TASK STATEMENT
Which lines below fall between the one containing "destruct (nth_error_decompose _" and the one containing "apply findById_isActive in Ef."? Repeat them exactly, counting both of those lines, and add nothing else.

GIVEN INFORMATION

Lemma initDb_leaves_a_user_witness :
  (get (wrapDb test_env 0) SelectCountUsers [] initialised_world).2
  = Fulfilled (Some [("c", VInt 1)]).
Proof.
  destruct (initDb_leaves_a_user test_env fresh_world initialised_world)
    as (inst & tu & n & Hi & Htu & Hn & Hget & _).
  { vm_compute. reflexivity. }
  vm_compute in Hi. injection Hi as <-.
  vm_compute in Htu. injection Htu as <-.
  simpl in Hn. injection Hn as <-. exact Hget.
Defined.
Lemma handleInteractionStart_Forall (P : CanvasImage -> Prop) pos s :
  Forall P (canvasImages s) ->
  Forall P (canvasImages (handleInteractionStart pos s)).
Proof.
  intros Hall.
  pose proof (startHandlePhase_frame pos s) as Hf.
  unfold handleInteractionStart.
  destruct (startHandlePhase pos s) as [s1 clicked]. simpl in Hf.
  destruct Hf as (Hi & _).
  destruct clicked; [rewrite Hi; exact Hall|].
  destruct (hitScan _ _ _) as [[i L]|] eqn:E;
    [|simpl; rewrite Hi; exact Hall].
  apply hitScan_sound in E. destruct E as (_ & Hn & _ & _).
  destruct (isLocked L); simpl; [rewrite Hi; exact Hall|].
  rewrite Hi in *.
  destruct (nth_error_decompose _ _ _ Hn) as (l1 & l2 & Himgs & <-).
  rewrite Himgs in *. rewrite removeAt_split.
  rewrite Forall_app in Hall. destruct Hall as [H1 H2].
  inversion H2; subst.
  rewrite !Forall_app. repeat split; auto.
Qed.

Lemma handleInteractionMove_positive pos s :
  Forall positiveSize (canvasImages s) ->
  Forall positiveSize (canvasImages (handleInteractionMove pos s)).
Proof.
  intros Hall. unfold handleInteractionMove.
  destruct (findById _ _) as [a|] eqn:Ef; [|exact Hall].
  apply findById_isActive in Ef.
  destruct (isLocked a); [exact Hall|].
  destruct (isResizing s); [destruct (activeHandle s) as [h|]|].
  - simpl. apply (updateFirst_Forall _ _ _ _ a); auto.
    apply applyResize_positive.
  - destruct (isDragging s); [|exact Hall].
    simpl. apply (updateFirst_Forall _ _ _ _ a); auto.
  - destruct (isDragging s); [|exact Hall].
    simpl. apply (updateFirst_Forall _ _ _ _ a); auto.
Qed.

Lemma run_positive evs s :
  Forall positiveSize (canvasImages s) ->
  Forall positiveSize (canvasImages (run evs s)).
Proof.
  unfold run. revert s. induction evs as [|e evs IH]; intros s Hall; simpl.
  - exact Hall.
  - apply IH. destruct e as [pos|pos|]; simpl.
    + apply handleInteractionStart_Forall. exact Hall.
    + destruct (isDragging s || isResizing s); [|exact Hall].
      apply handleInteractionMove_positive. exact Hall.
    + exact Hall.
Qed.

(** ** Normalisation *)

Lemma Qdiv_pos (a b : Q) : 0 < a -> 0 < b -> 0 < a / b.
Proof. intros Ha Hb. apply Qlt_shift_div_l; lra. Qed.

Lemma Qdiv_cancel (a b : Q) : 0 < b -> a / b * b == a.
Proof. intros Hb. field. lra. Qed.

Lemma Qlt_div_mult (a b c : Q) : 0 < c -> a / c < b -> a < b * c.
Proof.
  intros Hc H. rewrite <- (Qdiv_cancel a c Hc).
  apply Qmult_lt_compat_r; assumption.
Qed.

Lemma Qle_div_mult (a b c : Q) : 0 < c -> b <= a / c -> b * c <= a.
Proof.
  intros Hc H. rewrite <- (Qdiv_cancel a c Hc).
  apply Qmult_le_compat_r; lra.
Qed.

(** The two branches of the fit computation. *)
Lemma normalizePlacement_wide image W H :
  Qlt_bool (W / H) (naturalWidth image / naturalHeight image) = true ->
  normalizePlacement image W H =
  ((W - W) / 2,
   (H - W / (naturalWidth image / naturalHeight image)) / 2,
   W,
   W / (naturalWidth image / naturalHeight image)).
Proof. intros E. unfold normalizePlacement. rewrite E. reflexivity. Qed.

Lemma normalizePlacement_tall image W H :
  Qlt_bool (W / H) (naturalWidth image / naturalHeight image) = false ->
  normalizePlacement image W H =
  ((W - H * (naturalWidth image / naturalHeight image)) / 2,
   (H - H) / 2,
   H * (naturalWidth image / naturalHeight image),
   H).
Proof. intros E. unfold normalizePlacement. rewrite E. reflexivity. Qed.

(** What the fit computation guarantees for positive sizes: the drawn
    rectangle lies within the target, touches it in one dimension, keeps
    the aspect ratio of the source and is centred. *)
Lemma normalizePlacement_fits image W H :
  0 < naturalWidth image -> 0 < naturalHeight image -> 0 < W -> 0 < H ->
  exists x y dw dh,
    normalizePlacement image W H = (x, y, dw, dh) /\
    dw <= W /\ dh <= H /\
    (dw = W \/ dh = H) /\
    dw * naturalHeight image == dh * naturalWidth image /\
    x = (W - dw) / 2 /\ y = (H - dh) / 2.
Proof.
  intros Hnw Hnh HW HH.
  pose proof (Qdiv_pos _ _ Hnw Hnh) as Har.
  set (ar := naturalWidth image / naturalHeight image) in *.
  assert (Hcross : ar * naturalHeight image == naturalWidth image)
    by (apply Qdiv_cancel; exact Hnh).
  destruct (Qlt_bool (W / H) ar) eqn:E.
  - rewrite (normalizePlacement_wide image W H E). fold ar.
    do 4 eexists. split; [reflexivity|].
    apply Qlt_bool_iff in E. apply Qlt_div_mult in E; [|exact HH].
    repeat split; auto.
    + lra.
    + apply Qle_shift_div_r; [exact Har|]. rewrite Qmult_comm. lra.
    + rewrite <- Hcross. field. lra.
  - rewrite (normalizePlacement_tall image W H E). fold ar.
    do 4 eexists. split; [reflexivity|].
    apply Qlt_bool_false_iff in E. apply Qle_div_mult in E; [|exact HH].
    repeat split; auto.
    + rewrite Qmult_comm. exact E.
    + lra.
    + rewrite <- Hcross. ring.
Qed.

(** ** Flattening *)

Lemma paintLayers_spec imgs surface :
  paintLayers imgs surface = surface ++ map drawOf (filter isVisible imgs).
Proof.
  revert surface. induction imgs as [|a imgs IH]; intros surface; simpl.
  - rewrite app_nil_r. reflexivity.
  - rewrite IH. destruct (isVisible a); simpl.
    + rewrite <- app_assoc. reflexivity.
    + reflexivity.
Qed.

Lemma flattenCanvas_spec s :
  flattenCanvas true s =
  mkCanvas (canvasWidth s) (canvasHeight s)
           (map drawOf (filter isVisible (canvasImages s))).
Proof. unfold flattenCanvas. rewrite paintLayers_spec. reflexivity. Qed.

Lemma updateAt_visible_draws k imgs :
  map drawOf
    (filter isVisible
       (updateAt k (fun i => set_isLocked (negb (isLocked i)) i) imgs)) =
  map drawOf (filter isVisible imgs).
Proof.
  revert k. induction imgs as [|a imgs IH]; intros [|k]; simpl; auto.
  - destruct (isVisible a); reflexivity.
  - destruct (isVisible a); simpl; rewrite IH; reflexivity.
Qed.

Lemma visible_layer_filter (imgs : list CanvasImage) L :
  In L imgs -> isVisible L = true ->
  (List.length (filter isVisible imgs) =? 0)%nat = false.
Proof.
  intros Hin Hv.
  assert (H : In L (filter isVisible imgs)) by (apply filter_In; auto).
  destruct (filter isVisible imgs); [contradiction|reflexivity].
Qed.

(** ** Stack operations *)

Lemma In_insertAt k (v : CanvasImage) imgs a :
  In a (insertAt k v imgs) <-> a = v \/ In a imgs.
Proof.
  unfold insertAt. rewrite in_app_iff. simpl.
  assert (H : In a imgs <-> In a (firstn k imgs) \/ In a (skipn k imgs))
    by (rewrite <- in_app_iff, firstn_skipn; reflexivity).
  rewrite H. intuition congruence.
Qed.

WRITTEN SOLUTION
  destruct (nth_error_decompose _ _ _ Hn) as (l1 & l2 & Himgs & <-).
  rewrite Himgs in *. rewrite removeAt_split.
  rewrite Forall_app in Hall. destruct Hall as [H1 H2].
  inversion H2; subst.
  rewrite !Forall_app. repeat split; auto.
Qed.

Lemma handleInteractionMove_positive pos s :
  Forall positiveSize (canvasImages s) ->
  Forall positiveSize (canvasImages (handleInteractionMove pos s)).
Proof.
  intros Hall. unfold handleInteractionMove.
  destruct (findById _ _) as [a|] eqn:Ef; [|exact Hall].
  apply findById_isActive in Ef.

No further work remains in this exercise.